1. Eloise of the big, big eyes, concentrating on her main job, gaining weight, which she’s doing admirably well.
2. Frankie, the newly mobile Baby who loves to laugh.
3. Hattie, who helped Granddad baby-sit Frankie one day last week (Is it okay for me to admit how envious I am that he can do this while I have to be at work? I know, I know, only a few more weeks of that. . . )
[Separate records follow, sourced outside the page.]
(* ===== verification/KmallocInv.v ===== *)
(** * The free list of kmalloc

    [free_list m fl fp]: [fl] lists the blocks of the circular list that
    starts at [base], in order of address; no two of them touch, so freeing
    has merged all there is to merge; [fp] is one of them.  [kmfree] adds its
    block to the free units and [kmalloc] takes its block out of them. *)
From stdpp Require Import sorting.
From S2P Require Import Prelude Bytes Vm Kmalloc.

(** ** Lists of blocks: address and size in units *)
Abbreviation blocks := (list (Z * Z)).
Definition ptr (m : bytes) (a : Z) : Z := rd64 m a.
Definition siz (m : bytes) (a : Z) : Z := rd64 m (a + 8).
#[global] Arguments ptr : simpl never.
#[global] Arguments siz : simpl never.

(** The headers of [l] link [a] to [z]. *)
Fixpoint lseg (m : bytes) (a : Z) (l : blocks) (z : Z) : Prop :=
  match l with [] => a = z | (b, n) :: l => a = b /\ siz m b = n /\ lseg m (ptr m b) l z end.

(** [y] comes after [x] with a gap between them. *)
Definition sep (x y : Z * Z) : Prop := x.1 + HEADER * x.2 < y.1 /\ x.1 + HEADER <= y.1.
(** Byte [x] is free. *)
Definition cover (l : blocks) (x : Z) : Prop := exists b, b ∈ l /\ b.1 <= x < b.1 + HEADER * b.2.

Lemma lseg_app m l1 l2 : forall a z, lseg m a (l1 ++ l2) z <-> exists y, lseg m a l1 y /\ lseg m y l2 z.
Proof.
  induction l1 as [|[b n] l1 IH]; intros a z; cbn [lseg app].
  - split; [eauto|]. intros (y & -> & H). done.
  - rewrite IH. split; [intros (-> & Hs & y & H1 & H2); eauto|intros (y & (-> & Hs & H1) & H2); eauto].
Qed.

Lemma lseg_frame m m' l : forall a z, (forall b, b ∈ l -> agree b.1 HEADER m m') -> lseg m a l z -> lseg m' a l z.
Proof.
  induction l as [|[b n] l IH]; intros a z Hm; cbn [lseg]; [done|]. intros (-> & Hs & Hl). pose proof (Hm (b, n) ltac:(left)) as Hb. cbn [fst] in Hb.
  assert (Ep : ptr m' b = ptr m b) by (symmetry; apply rdle_agree; eapply agree_sub; [exact Hb|lia|unfold HEADER; lia]).
  assert (Es : siz m' b = siz m b) by (symmetry; apply rdle_agree; eapply agree_sub; [exact Hb|lia|unfold HEADER; lia]).
  split; [done|]. split; [by rewrite Es|]. rewrite Ep. apply IH; [|done]. intros c Hc. apply Hm. by right.
Qed.

Section Inv.
Context {P : Type} `{kpages_laws P}.
Context (base : Z) (rounds : nat).
Local Abbreviation kmst := (kmst P).
Implicit Types s : kmst.

(** A block of the pool: above [base], below 4 GB, aligned, not empty. *)
Definition blk_in (b : Z * Z) : Prop := 1 <= b.2 /\ base + HEADER <= b.1 /\ b.1 + HEADER * b.2 <= 2 ^ 32 /\ (HEADER | b.1).

Record free_list (m : bytes) (fl : blocks) (fp : Z) : Prop := {
  fl_head : exists l, fl = (base, 0) :: l /\ Forall blk_in l;
  fl_sorted : StronglySorted sep fl;
  fl_seg : lseg m base fl base;
  fl_fp : fp ∈ fl.*1;
  fl_base : 0 < base
}.

Definition stop (bp x y : Z) : bool := ((x <? bp) && (bp <? y)) || ((y <=? x) && ((x <? bp) || (bp <? y))).

Lemma find_mem bp s l : forall p z fuel, lseg (kmem s) p l z -> (exists e, e ∈ l /\ stop bp e.1 (ptr (kmem s) e.1) = true) -> (length l <= fuel)%nat ->
  exists q, q ∈ l /\ stop bp q.1 (ptr (kmem s) q.1) = true /\ kmfree_find fuel bp p s = Done q.1 s.
Proof.
  induction l as [|[b n] l IH]; intros p z fuel Hl (e & He & Hs) Hf; [by apply elem_of_nil in He|].
  destruct Hl as (-> & Hn & Hl). destruct fuel as [|fuel]; cbn in Hf; [lia|]. cbn [kmfree_find]. unfold hptr. rewrite bind_gets. fold (ptr (kmem s) b).
  destruct (stop bp b (ptr (kmem s) b)) eqn:E.
  - exists (b, n). split; [left|]. split; [done|]. unfold stop in E. cbn [fst].
    destruct ((b <? bp) && (bp <? ptr (kmem s) b)); [done|]. cbn [orb] in E. by rewrite E.
  - assert (E1 : (b <? bp) && (bp <? ptr (kmem s) b) = false /\ (ptr (kmem s) b <=? b) && ((b <? bp) || (bp <? ptr (kmem s) b)) = false) by (by apply orb_false_iff).
    destruct E1 as [-> ->]. apply elem_of_cons in He as [->|He]; [cbn in Hs; congruence|].
    destruct (IH (ptr (kmem s) b) z fuel Hl ltac:(eauto) ltac:(lia)) as (q & Hq & Hqs & Eq). exists q. split; [by right|done].
Qed.

(** The circle, from any of its blocks. *)
Lemma rotate m fl fp : free_list m fl fp -> exists l, lseg m fp l fp /\ length l = length fl /\ forall e, e ∈ l <-> e ∈ fl.
Proof.
  intros [_ _ Hs Hfp _]. apply list_elem_of_fmap in Hfp as ([a n] & -> & Hin). apply list_elem_of_split in Hin as (l1 & l2 & ->).
  apply lseg_app in Hs as (y & H1 & H2). pose proof H2 as (-> & _). exists (((a, n) :: l2) ++ l1). split; [apply lseg_app; eauto|].
  rewrite !length_app. split; [lia|]. intros e. set_solver.
Qed.

(** Where a block that overlaps no free one belongs. *)
Definition fits (fl : blocks) (b : Z * Z) : Prop := forall e, e ∈ fl -> e.1 + HEADER * e.2 <= b.1 \/ b.1 + HEADER * b.2 <= e.1.

Lemma split_at (bp : Z) fl : (forall e, e ∈ fl -> e.1 <> bp) -> StronglySorted sep fl -> (exists e, e ∈ fl /\ e.1 < bp) ->
  exists A p B, fl = A ++ p :: B /\ p.1 < bp /\ forall e, e ∈ B -> bp < e.1.
Proof.
  intros Hne Hs. induction Hs as [|x l Hs IH Hf]; intros (e & He & Hlt); [by apply elem_of_nil in He|].
  destruct (decide (Exists (fun y => y.1 < bp) l)) as [Hex|Hno].
  - apply Exists_exists in Hex as (y & Hy & Hyl). destruct IH as (A & p & B & -> & Hp & HB); [intros z Hz; apply Hne; by right|eauto|].
    exists (x :: A), p, B. done.
  - exists [], x, l. split; [done|]. assert (HB : forall z, z ∈ l -> bp < z.1).
    { intros z Hz. destruct (Z.lt_trichotomy bp z.1) as [Hl|[E|Hl]]; [done|exfalso; by apply (Hne z); [right|]|]. exfalso. apply Hno, Exists_exists. eauto. }
    split; [|done]. apply elem_of_cons in He as [->|He]; [done|]. specialize (HB _ He). lia.
Qed.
4. Not everyone communicates solely through their phones and dataplans, however. Some still participate in the wonderfully sensory world of snail mail — real correspondence. Small fingers sounding out words and printing them, then adding illustrations. The words require some sensitive decoding but ah, the delights revealed include poems and jokes and clapping hands (more precisely, at the end of the poem’s first line was an instruction: Klap 2 tims, and a drawing of a hand, for those whose reading skills might be weak). All inside a richly patterned (peacocks and fans and flowers, greens and coral and gold) notecard and its matching envelope, so that I know my daughter held both her mother and her daughter (yes, Nola, 6) together in her mind while choosing and buying it. Priceless.
5. Will be here very soon. I’m trying to finish this blanket first.
Not sure if I’ll give it to the new arrival or let his big sister have it and begin another for him.
Watch this space. . . .
And after a night of little sleep, checking text messages through the night, I’m updating to add that wee Fergus has arrived, two weeks early. I’m hoping to catch the early ferry and meet him a bit later this morning — also hoping the combo of bliss and adrenaline will compensate for a night’s lost sleep after a week of illness. Can’t wait to meet Hattie as a big sister!
How wonderful ! Congratulations to you all .
Fergus is never going to be short of playmates !
Thank you, and no, he's certainly not!
It seems that Hattie was just born and now she's a babysitter and a big sister! Congratulations on another little sweetie!
Thanks, Madame. It just races by, doesn't it!
Such riches. Such riches.
I do feel very lucky!
Congratulations! Another sweet baby. I love the description of Nola's note. I wish we could clone her!
Thanks, Marie. Glad you Enjoyed that description. I debated sharing a photo of the note, but it seemed to betray an intimacy. Putting my enjoyment of it in words felt more respectful, somehow.
What a wonderful time in your life, so much joy!
It really is, so joyful, so lucky.
I agree with Lisa's sentiments…an abundance of riches!
Congratulations! Fergus is a sturdy sounding name…
Thanks, L. I really love the name.
Congratulations – another joyful arrival
Overflowing joy! Congratulations.
Joy!!! What wonderful news and a grand name!
Oh, yet another adorable name! Congratulations.
Goodness! Another…what joy. And a chap! Have fun cuddling all and sundry.
Isn't it wonderful, this rush of new humanity? We have two new babies expected this summer to add to the four grandchildren. Wonderful.
Thanks so much for celebrating my good news with me so generously. We're a bit overwhelmed by our good fortune, quite honestly, and my relief has revealed all those possible worries I'd kept to myself. So happy to have moms and babes thriving, dads so wonderfully supportive.
It is the universal concern of grandmothers. So glad all is well. I am up to my ears in foir little ones and acres of Alberta March-mud. What did our mothers do before heavy duty washers and dryers?
Babies, and blankets and so much joy and yes, LPC, said it, richness. Such wonder to be found. Enjoy.